Rose is intrigued by penniless Jack’s boundless optimism and artistic talent when he shows her his sketches of nude Paris prostitutes.

Along the way, Rose introduces Jack to some of the famous personalities among the first-class passengers, notably Molly Brown (Kathy Bates), but this serves no greater purpose than providing the dramatic equivalent of name-dropping.

What is far more interesting than any of these characters is the plush background of the sets showing the luxurious trappings of first-class accommodations as well as the cramped, unrelieved drabness of the steerage quarters.

The friendship between the youths blossoms into an affair that begins with Rose posing for one of Jack’s nude sketches, then is consummated in the back seat of an auto in the ship’s hold.

This plays out as bad Edwardian melodrama with snarling villain Cal and his dour, armed retainer (Jack Warner) chasing them in and out of the bowels of the ship.

Writer-director James Cameron tries to win sympathy for the young lovers by portraying them as heroes defying the strict social conventions and moral standards of their time.

But he can’t overcome the soap-opera level in which the egalitarian romance is portrayed, nor the cardboard characters of the lovers.

By the time Cameron gets to staging the sinking of the Titanic, it is indeed done on a spectacular scale, using mammoth sets and hundreds of extras. The confusion and panic of the passengers is amply displayed as the ship flounders, then breaks apart and plunges to the deep.

By focusing on the fate of the callow lovers, however, the movie fails to evoke the human dimension of this tragic loss of more than 1,500 lives in the icy waters of the North Atlantic.

In retelling an epic tragedy, “Titanic” has everything but a sense of humanity.

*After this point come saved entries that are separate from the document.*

(* ===== verification/ThreadList.v ===== *)
(** * The list of threads (core/thread_list.c) and its contents (rhs_thread_enumerate)

    The items are heap objects linked by pointers. [malloc] is a parameter: the address it
    returns, 0 for [NULL], and what the memory holds. FreeRTOS's view of its tasks is a
    parameter of the enumeration. *)

From S2P Require Import Prelude Kernel.
From Stdlib Require Import SpecFloat.

Record RHSThreadListItem := mkItem {
  thread : Z; name : Z; priority : Z; stack_address : Z; stack_size : Z; stack_min_free : Z; state : string;
  counter_previous : Z; counter_current : Z; cpu : Z; tick : Z; next : Z }.

Record RHSThreadList := mkList {
  item : Z; runtime_previous : Z; runtime_current : Z; isr_previous : Z; isr_current : Z }.

Abbreviation items := (gmap Z RHSThreadListItem).

Definition set_item (p : Z) (l : RHSThreadList) : RHSThreadList :=
  mkList p (runtime_previous l) (runtime_current l) (isr_previous l) (isr_current l).
Definition set_next (p : Z) (i : RHSThreadListItem) : RHSThreadListItem :=
  mkItem (thread i) (name i) (priority i) (stack_address i) (stack_size i) (stack_min_free i) (state i)
    (counter_previous i) (counter_current i) (cpu i) (tick i) p.
Definition set_cpu (c : Z) (i : RHSThreadListItem) : RHSThreadListItem :=
  mkItem (thread i) (name i) (priority i) (stack_address i) (stack_size i) (stack_min_free i) (state i)
    (counter_previous i) (counter_current i) c (tick i) (next i).

Definition read_item (h : items) (p : Z) : outcome RHSThreadListItem :=
  match h !! p with Some i => Ret i | None => Fault end.
Definition free_item (h : items) (p : Z) : outcome items :=
  match h !! p with Some _ => Ret (delete p h) | None => Fault end.

Section operations.
(** The address, or 0, and what the memory at it holds. *)
Context (malloc : items -> Z * RHSThreadListItem).

(** [NULL] is checked by [rhs_assert(list)]. *)
Definition with_list {A} (list : option RHSThreadList) (k : RHSThreadList -> outcome A) : outcome A :=
  match list with Some l => k l | None => Crash "Assert" end.

(** [malloc_ok]: whether there is memory for the list itself. *)
Definition rhs_thread_list_create (malloc_ok : bool) : option RHSThreadList :=
  if malloc_ok then Some (mkList 0 0 0 0 0) else None.

(** Traversals have at most as many rounds as there are items in the heap, and one. *)
Fixpoint erase_loop (fuel : nat) (h : items) (item : Z) : outcome items :=
  match fuel with
  | O => Hang
  | S f =>
      if item =? 0 then Ret h
      else
        i ← read_item h item;
        let nxt := next i in
        h ← free_item h item;
        erase_loop f h nxt
  end.
Definition rhs_thread_list_erase (h : items) (list : option RHSThreadList) : outcome (items * RHSThreadList) :=
  with_list list (fun l => h ← erase_loop (S (size h)) h (item l); Ret (h, set_item 0 l)).

(** The list's own memory is freed as well. *)
Definition rhs_thread_list_destroy (h : items) (list : option RHSThreadList) : outcome items :=
  with_list list (fun _ => '(h, _) ← rhs_thread_list_erase h list; Ret h).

Because of agonizing death scenes on a massive scale, sexual situations and sporadic rough language and profanity, the Catholic News Service classification is A-III – adults. The Motion Picture Association of America rating is PG-13 – parents strongly cautioned. Some material may be inappropriate for children under 13.

Herx is retired director of the U.S. Conference of Catholic Bishops’ Office for Film and Broadcasting.